Please give back word for word the lines of the material below between the line containing "destruct kv as" and the line containing "End FirstViolation.", inclusive.

─── Input material ───

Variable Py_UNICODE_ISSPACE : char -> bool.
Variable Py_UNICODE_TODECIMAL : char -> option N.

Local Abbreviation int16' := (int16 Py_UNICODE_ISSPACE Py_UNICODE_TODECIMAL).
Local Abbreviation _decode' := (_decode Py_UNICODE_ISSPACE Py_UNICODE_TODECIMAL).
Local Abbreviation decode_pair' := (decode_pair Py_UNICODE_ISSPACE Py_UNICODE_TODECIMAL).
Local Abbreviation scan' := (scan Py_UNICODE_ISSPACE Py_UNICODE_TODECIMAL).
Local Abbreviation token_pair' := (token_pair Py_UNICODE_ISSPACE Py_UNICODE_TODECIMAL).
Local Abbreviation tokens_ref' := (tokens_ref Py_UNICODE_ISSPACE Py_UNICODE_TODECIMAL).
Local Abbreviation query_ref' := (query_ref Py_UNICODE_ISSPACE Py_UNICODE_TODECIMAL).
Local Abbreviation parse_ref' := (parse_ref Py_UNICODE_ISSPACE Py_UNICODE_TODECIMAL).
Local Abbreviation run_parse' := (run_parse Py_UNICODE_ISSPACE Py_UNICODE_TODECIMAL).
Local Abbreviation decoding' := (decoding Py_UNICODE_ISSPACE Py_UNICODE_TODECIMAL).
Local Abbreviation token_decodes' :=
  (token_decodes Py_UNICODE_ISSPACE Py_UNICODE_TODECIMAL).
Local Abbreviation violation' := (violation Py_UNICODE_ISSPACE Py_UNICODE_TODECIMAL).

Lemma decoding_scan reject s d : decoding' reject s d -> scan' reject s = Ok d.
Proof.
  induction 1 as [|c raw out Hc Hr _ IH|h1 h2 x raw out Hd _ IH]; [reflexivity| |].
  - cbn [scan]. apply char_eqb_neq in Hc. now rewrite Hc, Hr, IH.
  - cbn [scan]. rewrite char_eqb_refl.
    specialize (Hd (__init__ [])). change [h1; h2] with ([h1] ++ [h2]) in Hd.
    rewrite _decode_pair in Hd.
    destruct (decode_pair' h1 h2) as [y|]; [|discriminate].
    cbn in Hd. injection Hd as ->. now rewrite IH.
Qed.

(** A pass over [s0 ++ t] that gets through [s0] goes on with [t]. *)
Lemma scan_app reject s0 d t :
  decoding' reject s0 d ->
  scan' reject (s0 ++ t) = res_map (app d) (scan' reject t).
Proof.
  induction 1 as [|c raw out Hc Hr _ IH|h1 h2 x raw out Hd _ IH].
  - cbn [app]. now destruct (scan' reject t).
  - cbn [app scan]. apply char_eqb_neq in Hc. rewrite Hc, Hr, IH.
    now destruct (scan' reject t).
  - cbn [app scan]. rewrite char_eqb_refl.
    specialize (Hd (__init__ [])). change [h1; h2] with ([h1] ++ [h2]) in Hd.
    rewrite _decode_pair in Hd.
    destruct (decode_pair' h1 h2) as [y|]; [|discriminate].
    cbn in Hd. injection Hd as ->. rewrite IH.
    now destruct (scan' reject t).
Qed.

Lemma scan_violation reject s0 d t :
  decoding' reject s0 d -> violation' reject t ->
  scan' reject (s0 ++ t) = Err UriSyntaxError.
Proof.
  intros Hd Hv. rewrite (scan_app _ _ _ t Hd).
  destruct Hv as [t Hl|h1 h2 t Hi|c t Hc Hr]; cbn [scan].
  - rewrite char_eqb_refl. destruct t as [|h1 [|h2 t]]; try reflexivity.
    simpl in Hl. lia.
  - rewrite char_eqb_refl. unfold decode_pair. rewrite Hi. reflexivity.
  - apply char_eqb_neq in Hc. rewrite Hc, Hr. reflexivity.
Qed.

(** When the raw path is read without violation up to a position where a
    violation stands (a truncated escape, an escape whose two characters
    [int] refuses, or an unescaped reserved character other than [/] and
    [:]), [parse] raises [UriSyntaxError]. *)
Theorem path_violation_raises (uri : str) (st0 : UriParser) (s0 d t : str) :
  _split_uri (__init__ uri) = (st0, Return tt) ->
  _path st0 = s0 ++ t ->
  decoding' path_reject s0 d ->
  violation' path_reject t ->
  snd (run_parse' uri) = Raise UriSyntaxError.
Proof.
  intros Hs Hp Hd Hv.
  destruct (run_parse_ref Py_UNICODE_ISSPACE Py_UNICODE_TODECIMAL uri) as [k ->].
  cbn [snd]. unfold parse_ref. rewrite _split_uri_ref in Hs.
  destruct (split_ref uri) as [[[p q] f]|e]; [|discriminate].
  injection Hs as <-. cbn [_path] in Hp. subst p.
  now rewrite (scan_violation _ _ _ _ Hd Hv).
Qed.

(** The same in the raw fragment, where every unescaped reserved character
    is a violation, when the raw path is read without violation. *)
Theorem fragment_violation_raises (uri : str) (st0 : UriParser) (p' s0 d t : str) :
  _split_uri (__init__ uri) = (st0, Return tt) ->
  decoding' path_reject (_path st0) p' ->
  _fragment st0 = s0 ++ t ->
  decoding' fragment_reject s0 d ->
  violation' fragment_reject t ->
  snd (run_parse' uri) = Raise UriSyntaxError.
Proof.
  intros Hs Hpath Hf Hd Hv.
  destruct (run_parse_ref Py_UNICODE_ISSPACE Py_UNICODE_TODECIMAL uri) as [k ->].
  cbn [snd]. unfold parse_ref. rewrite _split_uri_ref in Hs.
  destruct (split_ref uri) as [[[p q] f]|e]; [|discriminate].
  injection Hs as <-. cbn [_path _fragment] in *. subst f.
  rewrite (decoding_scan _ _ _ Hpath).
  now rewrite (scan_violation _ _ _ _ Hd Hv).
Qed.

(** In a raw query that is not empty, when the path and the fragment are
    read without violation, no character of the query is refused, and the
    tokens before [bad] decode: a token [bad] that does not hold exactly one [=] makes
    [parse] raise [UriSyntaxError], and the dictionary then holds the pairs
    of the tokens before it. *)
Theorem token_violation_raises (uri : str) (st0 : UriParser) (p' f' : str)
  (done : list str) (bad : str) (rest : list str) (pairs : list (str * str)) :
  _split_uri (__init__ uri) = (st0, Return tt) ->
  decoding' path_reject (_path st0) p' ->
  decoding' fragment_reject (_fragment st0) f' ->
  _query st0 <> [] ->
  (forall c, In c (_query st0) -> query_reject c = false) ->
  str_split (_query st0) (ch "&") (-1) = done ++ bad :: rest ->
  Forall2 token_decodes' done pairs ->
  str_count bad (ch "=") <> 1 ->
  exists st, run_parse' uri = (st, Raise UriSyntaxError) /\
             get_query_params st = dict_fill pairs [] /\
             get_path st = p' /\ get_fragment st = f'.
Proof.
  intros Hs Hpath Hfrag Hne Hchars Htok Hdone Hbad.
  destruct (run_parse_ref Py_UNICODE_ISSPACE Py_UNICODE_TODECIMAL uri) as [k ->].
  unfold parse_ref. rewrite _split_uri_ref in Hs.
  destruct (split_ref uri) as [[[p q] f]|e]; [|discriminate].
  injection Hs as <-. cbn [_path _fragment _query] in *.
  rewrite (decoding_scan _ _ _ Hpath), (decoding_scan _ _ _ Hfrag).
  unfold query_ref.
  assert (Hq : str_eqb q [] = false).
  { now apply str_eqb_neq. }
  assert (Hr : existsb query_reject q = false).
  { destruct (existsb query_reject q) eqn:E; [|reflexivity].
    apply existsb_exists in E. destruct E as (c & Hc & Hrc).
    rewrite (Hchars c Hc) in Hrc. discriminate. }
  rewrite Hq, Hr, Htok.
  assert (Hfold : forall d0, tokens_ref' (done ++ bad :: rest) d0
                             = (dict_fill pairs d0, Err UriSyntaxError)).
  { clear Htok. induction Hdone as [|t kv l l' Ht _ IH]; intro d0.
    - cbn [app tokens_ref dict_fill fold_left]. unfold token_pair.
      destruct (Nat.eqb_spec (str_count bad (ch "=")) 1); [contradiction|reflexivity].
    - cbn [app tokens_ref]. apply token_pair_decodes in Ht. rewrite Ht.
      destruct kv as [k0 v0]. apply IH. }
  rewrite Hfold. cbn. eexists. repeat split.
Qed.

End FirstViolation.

───
─── Input material ───

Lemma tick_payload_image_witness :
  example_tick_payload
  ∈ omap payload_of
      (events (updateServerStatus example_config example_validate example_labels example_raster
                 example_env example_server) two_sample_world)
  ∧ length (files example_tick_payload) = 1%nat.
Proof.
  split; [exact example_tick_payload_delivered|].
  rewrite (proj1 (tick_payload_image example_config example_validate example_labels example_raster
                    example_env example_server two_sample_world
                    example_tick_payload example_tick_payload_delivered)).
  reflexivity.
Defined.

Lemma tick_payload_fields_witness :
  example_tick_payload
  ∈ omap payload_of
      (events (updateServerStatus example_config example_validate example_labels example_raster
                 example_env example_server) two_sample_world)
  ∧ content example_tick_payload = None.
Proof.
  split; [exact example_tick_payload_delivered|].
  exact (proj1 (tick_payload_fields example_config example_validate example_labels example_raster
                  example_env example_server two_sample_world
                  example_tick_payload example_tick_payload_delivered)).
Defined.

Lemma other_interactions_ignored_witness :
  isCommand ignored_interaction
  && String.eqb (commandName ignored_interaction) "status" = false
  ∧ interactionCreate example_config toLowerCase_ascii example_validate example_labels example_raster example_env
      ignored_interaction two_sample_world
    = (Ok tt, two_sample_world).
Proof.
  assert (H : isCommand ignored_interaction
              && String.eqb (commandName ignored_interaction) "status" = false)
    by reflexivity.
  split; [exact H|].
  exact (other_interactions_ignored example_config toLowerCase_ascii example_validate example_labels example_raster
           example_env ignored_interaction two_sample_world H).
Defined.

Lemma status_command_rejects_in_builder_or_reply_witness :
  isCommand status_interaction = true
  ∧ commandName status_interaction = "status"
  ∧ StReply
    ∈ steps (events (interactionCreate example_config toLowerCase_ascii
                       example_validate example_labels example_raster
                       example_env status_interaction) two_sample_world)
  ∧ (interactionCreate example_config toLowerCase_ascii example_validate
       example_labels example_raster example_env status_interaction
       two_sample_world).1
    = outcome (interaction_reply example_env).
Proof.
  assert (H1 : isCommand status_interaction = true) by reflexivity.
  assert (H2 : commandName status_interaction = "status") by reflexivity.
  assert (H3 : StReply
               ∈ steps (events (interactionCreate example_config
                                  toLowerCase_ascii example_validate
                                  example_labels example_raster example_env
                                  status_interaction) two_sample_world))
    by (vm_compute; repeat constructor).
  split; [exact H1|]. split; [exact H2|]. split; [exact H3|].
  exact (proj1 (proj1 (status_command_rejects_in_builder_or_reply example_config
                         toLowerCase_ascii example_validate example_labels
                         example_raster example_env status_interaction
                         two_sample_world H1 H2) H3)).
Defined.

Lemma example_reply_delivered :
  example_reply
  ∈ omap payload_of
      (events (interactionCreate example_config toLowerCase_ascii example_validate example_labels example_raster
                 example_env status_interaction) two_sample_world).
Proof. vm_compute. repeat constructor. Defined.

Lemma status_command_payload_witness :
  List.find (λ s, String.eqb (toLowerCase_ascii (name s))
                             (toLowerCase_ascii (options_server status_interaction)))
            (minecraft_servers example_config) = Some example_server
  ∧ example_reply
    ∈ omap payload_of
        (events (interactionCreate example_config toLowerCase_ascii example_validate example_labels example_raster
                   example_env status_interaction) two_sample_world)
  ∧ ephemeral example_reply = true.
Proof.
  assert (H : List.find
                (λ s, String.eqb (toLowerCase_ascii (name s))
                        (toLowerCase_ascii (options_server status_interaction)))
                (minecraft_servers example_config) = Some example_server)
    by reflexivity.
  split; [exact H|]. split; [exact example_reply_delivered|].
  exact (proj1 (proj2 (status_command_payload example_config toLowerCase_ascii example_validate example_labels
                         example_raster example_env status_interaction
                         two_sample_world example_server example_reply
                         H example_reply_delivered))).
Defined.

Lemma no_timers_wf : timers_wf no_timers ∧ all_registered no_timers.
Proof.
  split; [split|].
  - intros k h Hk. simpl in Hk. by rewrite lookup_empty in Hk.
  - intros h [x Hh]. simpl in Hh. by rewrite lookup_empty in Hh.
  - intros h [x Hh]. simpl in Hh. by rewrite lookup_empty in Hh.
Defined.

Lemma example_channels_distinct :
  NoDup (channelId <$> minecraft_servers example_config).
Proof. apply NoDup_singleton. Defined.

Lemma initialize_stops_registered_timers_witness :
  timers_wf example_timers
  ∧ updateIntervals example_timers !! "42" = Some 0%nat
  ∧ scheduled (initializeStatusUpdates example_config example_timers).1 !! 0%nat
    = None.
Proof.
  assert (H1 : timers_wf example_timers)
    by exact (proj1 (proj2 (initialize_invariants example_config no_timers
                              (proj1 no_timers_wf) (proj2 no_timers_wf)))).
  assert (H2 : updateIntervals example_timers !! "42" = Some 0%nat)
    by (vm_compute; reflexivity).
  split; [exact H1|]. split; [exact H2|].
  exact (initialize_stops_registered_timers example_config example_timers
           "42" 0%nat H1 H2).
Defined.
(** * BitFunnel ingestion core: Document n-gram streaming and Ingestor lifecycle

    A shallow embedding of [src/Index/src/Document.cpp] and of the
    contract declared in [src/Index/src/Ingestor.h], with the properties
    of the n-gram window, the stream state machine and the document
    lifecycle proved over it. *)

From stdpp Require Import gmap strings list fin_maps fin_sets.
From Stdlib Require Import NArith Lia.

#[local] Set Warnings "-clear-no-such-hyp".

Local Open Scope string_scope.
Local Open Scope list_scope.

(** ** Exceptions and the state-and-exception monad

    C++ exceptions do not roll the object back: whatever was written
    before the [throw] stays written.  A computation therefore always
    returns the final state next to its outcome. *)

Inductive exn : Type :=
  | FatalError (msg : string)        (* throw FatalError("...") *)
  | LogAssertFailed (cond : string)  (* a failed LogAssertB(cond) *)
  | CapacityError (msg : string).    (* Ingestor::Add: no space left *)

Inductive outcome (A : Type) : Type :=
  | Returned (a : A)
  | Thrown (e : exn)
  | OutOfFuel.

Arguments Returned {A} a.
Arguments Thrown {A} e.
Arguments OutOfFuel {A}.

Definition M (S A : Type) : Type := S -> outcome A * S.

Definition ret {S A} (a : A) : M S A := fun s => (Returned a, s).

───
─── Input material ───

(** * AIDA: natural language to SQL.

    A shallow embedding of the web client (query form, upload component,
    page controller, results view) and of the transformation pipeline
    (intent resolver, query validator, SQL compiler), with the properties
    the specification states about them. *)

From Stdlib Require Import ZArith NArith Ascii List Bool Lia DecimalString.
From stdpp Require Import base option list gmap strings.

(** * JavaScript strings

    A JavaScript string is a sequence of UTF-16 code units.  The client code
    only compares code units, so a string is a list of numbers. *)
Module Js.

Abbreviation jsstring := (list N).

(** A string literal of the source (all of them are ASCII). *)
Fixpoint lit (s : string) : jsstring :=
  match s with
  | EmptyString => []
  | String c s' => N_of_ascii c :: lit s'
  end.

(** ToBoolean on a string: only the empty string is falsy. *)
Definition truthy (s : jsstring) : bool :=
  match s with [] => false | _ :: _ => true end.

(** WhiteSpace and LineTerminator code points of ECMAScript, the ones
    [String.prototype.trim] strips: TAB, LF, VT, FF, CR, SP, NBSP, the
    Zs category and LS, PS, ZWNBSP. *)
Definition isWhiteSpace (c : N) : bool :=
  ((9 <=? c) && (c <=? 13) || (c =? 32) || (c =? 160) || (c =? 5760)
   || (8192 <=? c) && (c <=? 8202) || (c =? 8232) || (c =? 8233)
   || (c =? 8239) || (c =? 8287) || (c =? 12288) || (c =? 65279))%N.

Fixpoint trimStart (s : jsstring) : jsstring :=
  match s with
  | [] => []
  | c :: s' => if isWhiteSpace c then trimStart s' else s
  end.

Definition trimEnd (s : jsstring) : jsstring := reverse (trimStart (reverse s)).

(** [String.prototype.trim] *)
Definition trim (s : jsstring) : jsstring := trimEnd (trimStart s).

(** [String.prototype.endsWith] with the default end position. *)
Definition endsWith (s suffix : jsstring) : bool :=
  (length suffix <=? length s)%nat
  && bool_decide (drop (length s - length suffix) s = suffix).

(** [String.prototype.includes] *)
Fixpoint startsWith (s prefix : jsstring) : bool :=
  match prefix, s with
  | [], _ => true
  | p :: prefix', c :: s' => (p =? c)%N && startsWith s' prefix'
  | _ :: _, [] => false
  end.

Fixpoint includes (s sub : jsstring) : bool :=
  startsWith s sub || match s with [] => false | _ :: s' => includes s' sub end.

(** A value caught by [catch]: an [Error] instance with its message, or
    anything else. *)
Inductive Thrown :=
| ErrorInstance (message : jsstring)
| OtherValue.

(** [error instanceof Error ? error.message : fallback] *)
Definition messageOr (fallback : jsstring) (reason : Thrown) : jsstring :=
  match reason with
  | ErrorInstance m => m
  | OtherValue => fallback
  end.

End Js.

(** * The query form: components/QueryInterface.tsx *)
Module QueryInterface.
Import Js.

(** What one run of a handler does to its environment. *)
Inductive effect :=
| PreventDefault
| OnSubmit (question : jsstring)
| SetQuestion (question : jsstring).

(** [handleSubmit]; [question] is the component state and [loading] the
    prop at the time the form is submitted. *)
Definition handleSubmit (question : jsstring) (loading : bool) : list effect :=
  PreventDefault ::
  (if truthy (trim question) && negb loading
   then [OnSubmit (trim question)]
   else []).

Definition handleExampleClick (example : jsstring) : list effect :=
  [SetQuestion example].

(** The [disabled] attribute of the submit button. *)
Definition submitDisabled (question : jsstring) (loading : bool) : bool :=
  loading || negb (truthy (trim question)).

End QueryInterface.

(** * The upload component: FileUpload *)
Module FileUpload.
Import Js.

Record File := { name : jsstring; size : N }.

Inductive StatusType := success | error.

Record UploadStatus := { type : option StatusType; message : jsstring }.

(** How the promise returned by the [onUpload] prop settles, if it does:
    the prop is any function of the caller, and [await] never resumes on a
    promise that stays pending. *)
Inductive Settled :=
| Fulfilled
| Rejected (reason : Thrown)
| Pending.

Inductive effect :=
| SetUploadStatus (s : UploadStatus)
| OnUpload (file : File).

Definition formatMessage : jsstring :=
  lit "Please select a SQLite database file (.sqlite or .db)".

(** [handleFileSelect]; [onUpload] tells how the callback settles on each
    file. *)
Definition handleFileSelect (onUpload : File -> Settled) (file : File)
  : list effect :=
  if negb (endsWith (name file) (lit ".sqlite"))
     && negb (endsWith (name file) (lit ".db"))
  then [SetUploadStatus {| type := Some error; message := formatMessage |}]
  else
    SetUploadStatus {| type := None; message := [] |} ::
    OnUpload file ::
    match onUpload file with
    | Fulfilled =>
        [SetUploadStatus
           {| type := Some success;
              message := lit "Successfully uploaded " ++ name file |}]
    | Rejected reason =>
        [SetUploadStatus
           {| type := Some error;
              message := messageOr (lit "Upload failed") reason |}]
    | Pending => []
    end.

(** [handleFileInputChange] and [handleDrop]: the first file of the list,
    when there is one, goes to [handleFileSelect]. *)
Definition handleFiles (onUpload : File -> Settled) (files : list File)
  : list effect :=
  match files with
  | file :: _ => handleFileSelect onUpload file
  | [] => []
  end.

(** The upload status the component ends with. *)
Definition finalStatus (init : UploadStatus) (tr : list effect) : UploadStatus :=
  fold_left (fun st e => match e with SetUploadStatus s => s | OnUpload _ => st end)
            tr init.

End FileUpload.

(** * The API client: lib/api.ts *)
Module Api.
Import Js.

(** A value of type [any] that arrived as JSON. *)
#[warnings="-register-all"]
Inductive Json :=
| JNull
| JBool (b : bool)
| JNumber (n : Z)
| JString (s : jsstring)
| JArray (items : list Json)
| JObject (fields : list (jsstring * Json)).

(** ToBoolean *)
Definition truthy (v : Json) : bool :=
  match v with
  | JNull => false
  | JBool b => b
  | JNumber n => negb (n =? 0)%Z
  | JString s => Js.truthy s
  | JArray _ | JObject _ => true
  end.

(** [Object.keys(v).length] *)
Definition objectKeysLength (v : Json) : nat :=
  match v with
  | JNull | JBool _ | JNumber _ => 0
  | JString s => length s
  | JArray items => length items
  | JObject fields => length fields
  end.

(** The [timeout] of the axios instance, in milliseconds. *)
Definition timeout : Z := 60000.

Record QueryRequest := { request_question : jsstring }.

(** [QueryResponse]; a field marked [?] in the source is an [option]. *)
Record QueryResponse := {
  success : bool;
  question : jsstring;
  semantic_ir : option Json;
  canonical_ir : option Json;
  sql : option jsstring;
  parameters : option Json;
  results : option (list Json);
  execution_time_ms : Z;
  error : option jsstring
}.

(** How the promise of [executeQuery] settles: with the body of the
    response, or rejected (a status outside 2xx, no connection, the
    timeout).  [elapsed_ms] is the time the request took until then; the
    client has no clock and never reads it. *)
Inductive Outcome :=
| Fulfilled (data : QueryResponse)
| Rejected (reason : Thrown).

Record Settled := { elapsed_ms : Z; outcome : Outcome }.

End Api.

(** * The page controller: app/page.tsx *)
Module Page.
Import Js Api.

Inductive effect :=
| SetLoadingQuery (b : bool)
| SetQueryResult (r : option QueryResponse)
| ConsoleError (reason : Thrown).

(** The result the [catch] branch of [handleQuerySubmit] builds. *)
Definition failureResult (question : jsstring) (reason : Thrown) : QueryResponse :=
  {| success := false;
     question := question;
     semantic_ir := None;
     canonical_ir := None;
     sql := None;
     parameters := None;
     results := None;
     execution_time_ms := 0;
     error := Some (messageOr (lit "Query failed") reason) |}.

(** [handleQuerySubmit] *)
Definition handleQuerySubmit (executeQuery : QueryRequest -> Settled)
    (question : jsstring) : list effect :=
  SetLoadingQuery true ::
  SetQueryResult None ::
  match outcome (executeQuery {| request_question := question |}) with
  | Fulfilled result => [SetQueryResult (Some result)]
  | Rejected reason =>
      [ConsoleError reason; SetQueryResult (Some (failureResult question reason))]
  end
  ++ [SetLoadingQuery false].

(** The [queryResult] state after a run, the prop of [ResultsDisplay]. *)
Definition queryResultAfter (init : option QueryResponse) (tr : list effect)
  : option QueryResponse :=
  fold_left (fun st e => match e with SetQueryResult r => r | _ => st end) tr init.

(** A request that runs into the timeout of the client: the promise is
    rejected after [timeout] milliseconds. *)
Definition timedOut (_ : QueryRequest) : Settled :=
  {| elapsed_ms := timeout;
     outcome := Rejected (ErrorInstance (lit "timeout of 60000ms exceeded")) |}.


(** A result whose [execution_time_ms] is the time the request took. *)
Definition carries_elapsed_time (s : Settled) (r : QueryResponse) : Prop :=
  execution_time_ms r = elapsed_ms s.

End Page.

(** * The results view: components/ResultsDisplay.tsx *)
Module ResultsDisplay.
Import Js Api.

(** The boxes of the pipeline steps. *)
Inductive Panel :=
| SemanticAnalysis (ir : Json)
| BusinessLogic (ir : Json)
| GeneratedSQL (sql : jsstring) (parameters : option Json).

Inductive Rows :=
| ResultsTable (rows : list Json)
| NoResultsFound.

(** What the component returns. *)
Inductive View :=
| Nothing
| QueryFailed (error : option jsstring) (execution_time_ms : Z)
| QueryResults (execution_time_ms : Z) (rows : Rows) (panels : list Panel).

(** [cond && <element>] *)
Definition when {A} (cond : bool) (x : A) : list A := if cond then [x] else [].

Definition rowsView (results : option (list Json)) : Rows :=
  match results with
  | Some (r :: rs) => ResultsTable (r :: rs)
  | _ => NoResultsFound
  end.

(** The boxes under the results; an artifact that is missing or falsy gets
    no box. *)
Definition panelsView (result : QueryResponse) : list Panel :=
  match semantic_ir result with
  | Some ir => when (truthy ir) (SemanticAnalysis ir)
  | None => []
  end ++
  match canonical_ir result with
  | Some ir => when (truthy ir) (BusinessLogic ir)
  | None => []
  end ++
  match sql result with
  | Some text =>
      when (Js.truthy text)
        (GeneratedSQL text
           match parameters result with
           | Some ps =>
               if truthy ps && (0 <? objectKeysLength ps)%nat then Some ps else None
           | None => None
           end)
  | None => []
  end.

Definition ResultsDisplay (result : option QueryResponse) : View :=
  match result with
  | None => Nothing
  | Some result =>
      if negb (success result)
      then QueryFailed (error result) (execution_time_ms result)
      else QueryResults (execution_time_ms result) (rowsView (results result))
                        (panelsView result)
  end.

───

(Written answer):
      destruct kv as [k0 v0]. apply IH. }
  rewrite Hfold. cbn. eexists. repeat split.
Qed.

End FirstViolation.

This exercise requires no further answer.